Reproduce, without any change, the span of lines from the opening of the records below to the line containing "intros Hn Hm Hx He.", inclusive.

Start of DATA LISTING

(** [connect_nodes] returns when both nodes are live, the exit lock of the
    source and the entry lock of the target being free. *)
Lemma connect_nodes_returns (w : World) (n m : Node) :
  nodes w !! source = Some n -> nodes w !! target = Some m ->
  _exit_lock n = false -> _entry_lock m = false ->
  exists w1,
    connect_nodes source target kind data_start data_end dep_type w = Some (tt, w1).
Proof.
  intros Hn Hm Hx He.
  assert (Hrun : total (live true)
            (let* c := get_connections source target in
             if existsb (fun it => Edge_eq it new_edge) c then
               exit_lock_release source
             else
               update source (fun n => set_exit_edges (_exit_edges n ++ [new_edge]) n) ;;
               entry_lock_acquire target ;;
               update target (fun n => set_entry_edges (_entry_edges n ++ [new_edge]) n) ;;
               entry_lock_release target ;;
               match kind with
               | Nesting => mark_used 3
               | Synchronization => mark_used 0
               | Dependency =>
                   match dep_type with
                   | True_ => mark_used 0
                   | Anti => mark_used 1
                   | Output => mark_used 2
                   | _ => ret tt
                   end
               end ;;
               let* sc := is_critical source in
               let* tc := (if sc then is_critical target else ret false) in
               (if sc && tc then mark_used 4 else ret tt) ;;
               exit_lock_release source)
            (fun _ _ => True)).
  { eapply total_bind with (Q := fun _ => live true).
    { unfold get_connections.
      eapply total_bind with (Q := fun _ => live true);
        [apply live_load; left; reflexivity | intros ?; apply total_ret]. }
    intros c. destruct (existsb _ c).
    - intros w0 Hw0.
      destruct (live_update true source
                  (fun n => set_exit_lock (Lock.release (_exit_lock n)) n)
                  (or_introl eq_refl) (fun _ _ => eq_refl) w0 Hw0)
        as (a & w1 & Hr & _).
      exists a, w1. split; [exact Hr | exact I].
    - eapply total_bind with (Q := fun _ => live true);
        [apply live_update; [left; reflexivity | intros _ ?; reflexivity] |].
      intros _.
      eapply total_bind with (Q := fun _ => live false);
        [apply live_entry_lock_acquire |].
      intros _.
      repeat (eapply total_bind with (Q := fun _ => live false); [|intros ?]);
      repeat first
        [ apply total_ret
        | apply live_mark_used
        | apply live_load; (left + right); reflexivity
        | apply live_update; [(left + right); reflexivity | discriminate]
        | eapply total_bind with (Q := fun _ => live false); [|intros ?]
        | match goal with
          | |- total _ (entry_lock_release _) _ => unfold entry_lock_release
          | |- total _ (is_critical _) _ => unfold is_critical
          | |- total _ (exit_lock_release _) (fun _ _ => True) =>
              intros w0 Hw0;
              destruct (live_update false source
                          (fun n => set_exit_lock (Lock.release (_exit_lock n)) n)
                          (or_introl eq_refl) ltac:(discriminate) w0 Hw0)
                as (? & ? & ? & _);
              eexists _, _; split; [eassumption | exact I]
          | |- total _ (if ?b then _ else _) _ => destruct b
          | |- total _ (match ?x with _ => _ end) _ => destruct x
          end ]. }
  unfold connect_nodes. fold new_edge.
  set (w0 := mkWorld (<[source := set_exit_lock true n]> (nodes w)) (used_edge_types w)).
  assert (Hacq : exit_lock_acquire source w = Some (tt, w0)).
  { unfold exit_lock_acquire. rewrite (bind_eq _ _ _ _ _ (tg_load_eq _ _ _ Hn)).
    rewrite Hx. simpl. apply (tg_update_eq _ _ _ _ Hn). }
  rewrite (bind_eq _ _ _ _ _ Hacq).
  destruct (Hrun w0) as ([] & w1 & Hw1 & _); [|exists w1; exact Hw1].
  subst w0. unfold live. simpl. split.
  - rewrite lookup_insert_eq. eauto.
  - destruct (decide (source = target)) as [Heq|Hne].
    + rewrite Heq, lookup_insert_eq. eexists. split; [reflexivity |].
      intros _. simpl. rewrite Heq in Hn. congruence.
    + rewrite lookup_insert_ne by exact Hne. exists m. split; [exact Hm | intros _; exact He].
Qed.

(** Connecting twice is connecting once. *)
Lemma connect_nodes_twice (w w1 : World) :
  connect_nodes source target kind data_start data_end dep_type w = Some (tt, w1) ->
  connect_nodes source target kind data_start data_end dep_type w1 = Some (tt, w1).
Proof.
  intros Hrun.
  destruct (connect_nodes_post w tt w1 I Hrun) as (n & Hn & Hfree & Hin).
  exact (connect_nodes_duplicate w1 n Hn Hfree Hin).
Qed.

End ConnectNodes.

(** ** Edge insertion twice *)

Section AddSuccessorTwice.
Import DependableObject.

Lemma set_successors_twice (X Y : gset Z) (o : t) :
  set_successors X (set_successors Y o) = set_successors X o.
Proof. reflexivity. Qed.

(** The second [addSuccessor] of the same target returns false and leaves
    every object as the first one left it; the scheduler hook is called
    again. *)
Lemma addSuccessor_twice (this depObj : Z) (w : World) (o : t) :
  heap w !! this = Some o ->
  exists inserted w1 w2 o1,
    addSuccessor this depObj w = Some (inserted, w1) /\
    addSuccessor this depObj w1 = Some (false, w2) /\
    heap w1 !! this = Some o1 /\
    _successors o1 = _successors o ∪ {[depObj]} /\
    heap w2 = heap w1 /\
    trace w2 = trace w1 ++ [EvAtSuccessor depObj this 0 0].
Proof.
  intros Ho.
  set (o1 := set_successors (_successors o ∪ {[depObj]}) o).
  set (w1 := mkWorld (<[this := o1]> (heap w)) (trace w ++ [EvAtSuccessor depObj this 0 0])).
  assert (Ho1 : heap w1 !! this = Some o1) by (subst w1; simpl; apply lookup_insert_eq).
  eexists _, w1, _, o1.
  split; [exact (addSuccessor_eq this depObj w o Ho) |].
  split; [|split; [exact Ho1 | split; [reflexivity |]]].
  - rewrite (addSuccessor_eq this depObj w1 o1 Ho1).
    rewrite (bool_decide_eq_true_2 (depObj ∈ _successors o1))
      by (subst o1; simpl; set_solver).
    reflexivity.
  - simpl. split; [|reflexivity].
    rewrite insert_insert_eq. subst o1. rewrite set_successors_twice. simpl.
    assert (Hs : _successors o ∪ {[depObj]} ∪ {[depObj]} = _successors o ∪ {[depObj]})
      by set_solver.
    rewrite Hs. reflexivity.
Qed.

End AddSuccessorTwice.

(** C5.  Adding the same successor to a live object a second time returns
    false and leaves every object, hence every successor set, as the first
    addition left it (the advisory scheduler hook is called once more).
    Connecting two nodes of the task-graph dump returns when both are live
    and the two locks it takes are free; and once it has returned,
    connecting them again with an edge equal in kind, dependency type, end
    points and data range returns without any change to the nodes or to
    [used_edge_types]. *)
Theorem edge_insertion_is_idempotent :
  (forall (this depObj : Z) (w : DependableObject.World) (o : DependableObject.t),
     DependableObject.heap w !! this = Some o ->
     exists inserted w1 w2 o1,
       DependableObject.addSuccessor this depObj w = Some (inserted, w1) /\
       DependableObject.addSuccessor this depObj w1 = Some (false, w2) /\
       DependableObject.heap w1 !! this = Some o1 /\
       DependableObject._successors o1 = DependableObject._successors o ∪ {[depObj]} /\
       DependableObject.heap w2 = DependableObject.heap w1) /\
  (forall (source target : Z) (kind : TgDump.EdgeKind) (data_start data_end : Z)
          (dep_type : TgDump.DependencyType) (w : TgDump.World) (n m : TgDump.Node),
     TgDump.nodes w !! source = Some n -> TgDump.nodes w !! target = Some m ->
     TgDump._exit_lock n = false -> TgDump._entry_lock m = false ->
     exists w1,
       TgDump.connect_nodes source target kind data_start data_end dep_type w
         = Some (tt, w1)) /\
  (forall (source target : Z) (kind : TgDump.EdgeKind) (data_start data_end : Z)
          (dep_type : TgDump.DependencyType) (w w1 : TgDump.World),
     TgDump.connect_nodes source target kind data_start data_end dep_type w
       = Some (tt, w1) ->
     TgDump.connect_nodes source target kind data_start data_end dep_type w1
       = Some (tt, w1)).
Proof.
  split.
  - intros this depObj w o Ho.
    destruct (addSuccessor_twice this depObj w o Ho)
      as (inserted & w1 & w2 & o1 & H1 & H2 & H3 & H4 & H5 & _).
    exists inserted, w1, w2, o1. repeat split; assumption.
  - split.
    + intros source target kind data_start data_end dep_type w n m.
      apply connect_nodes_returns.
    + intros source target kind data_start data_end dep_type w w1.
      apply connect_nodes_twice.
Qed.

Lemma edge_insertion_is_idempotent_witness :
  let A := TgDump.mkNode 1 7 TgDump.TaskNode [] [] false false false true in
  let B := TgDump.mkNode 2 7 TgDump.TaskNode [] [] false false false true in
  let e := TgDump.mkEdge TgDump.Dependency TgDump.Anti 100 200 (4096, 4159) in
  let w := TgDump.mkWorld {[ 100 := A; 200 := B ]} [0; 0; 0; 0; 0] in
  let w1 := TgDump.mkWorld
              {[ 100 := TgDump.set_exit_edges [e] A;
                 200 := TgDump.set_entry_edges [e] B ]} [0; 1; 0; 0; 1] in
  (exists inserted u1 u2 o1,
     DependableObject.addSuccessor 100 200
       (DependableObject.mkWorld
          {[ 100 := DependableObject.mk 1 0 1 ∅ ∅ NULL [] [] true true 10 NULL false ]} [])
       = Some (inserted, u1) /\
     DependableObject.addSuccessor 100 200 u1 = Some (false, u2) /\
     DependableObject.heap u1 !! 100 = Some o1 /\
     DependableObject._successors o1 = ∅ ∪ {[ 200 ]} /\
     DependableObject.heap u2 = DependableObject.heap u1) /\
  TgDump.connect_nodes 100 200 TgDump.Dependency 4096 4159 TgDump.Anti w1 = Some (tt, w1).
Proof.
  intros A B e w w1. split.
  - refine (proj1 edge_insertion_is_idempotent 100 200 _
              (DependableObject.mk 1 0 1 ∅ ∅ NULL [] [] true true 10 NULL false) _).
    vm_compute. reflexivity.
  - refine (proj2 (proj2 edge_insertion_is_idempotent) 100 200 TgDump.Dependency
              4096 4159 TgDump.Anti w w1 _).
    vm_compute. reflexivity.
Defined.

(** * Further properties of the code *)

(** ** RequestQueue: draining and the lock *)

Section RequestQueueMore.
Import RequestQueue.

Lemma repeatM_tryFetch (q : list Z) :
  repeatM (length q) tryFetch (mk q false) = Some (map Return q, mk [] false).
Proof.
  induction q as [|x q IH]; [reflexivity |].
  cbn [length repeatM map].
  rewrite (bind_eq _ _ _ _ _ (tryFetch_front x q)).
  rewrite (bind_eq _ _ _ _ _ IH). reflexivity.
Qed.

End RequestQueueMore.

(** X1.  Elements appended by [add] to a fresh queue come out of as many
    [tryFetch] calls in the order of their insertion, none lost and none
    twice, and the queue is then as fresh. *)
Theorem RequestQueue_drains_in_order (elems : list Z) :
  (for_each elems RequestQueue.add ;;
   repeatM (length elems) RequestQueue.tryFetch) RequestQueue.RequestQueue
  = Some (map Return elems, RequestQueue.RequestQueue).
Proof.
  unfold RequestQueue.RequestQueue.
  rewrite (bind_eq _ _ _ _ _ (add_all_unlocked elems [])). simpl.
  apply repeatM_tryFetch.
Qed.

End of DATA LISTING

• [RESULT OF THE EXERCISE]
(** [connect_nodes] returns when both nodes are live, the exit lock of the
    source and the entry lock of the target being free. *)
Lemma connect_nodes_returns (w : World) (n m : Node) :
  nodes w !! source = Some n -> nodes w !! target = Some m ->
  _exit_lock n = false -> _entry_lock m = false ->
  exists w1,
    connect_nodes source target kind data_start data_end dep_type w = Some (tt, w1).
Proof.
  intros Hn Hm Hx He.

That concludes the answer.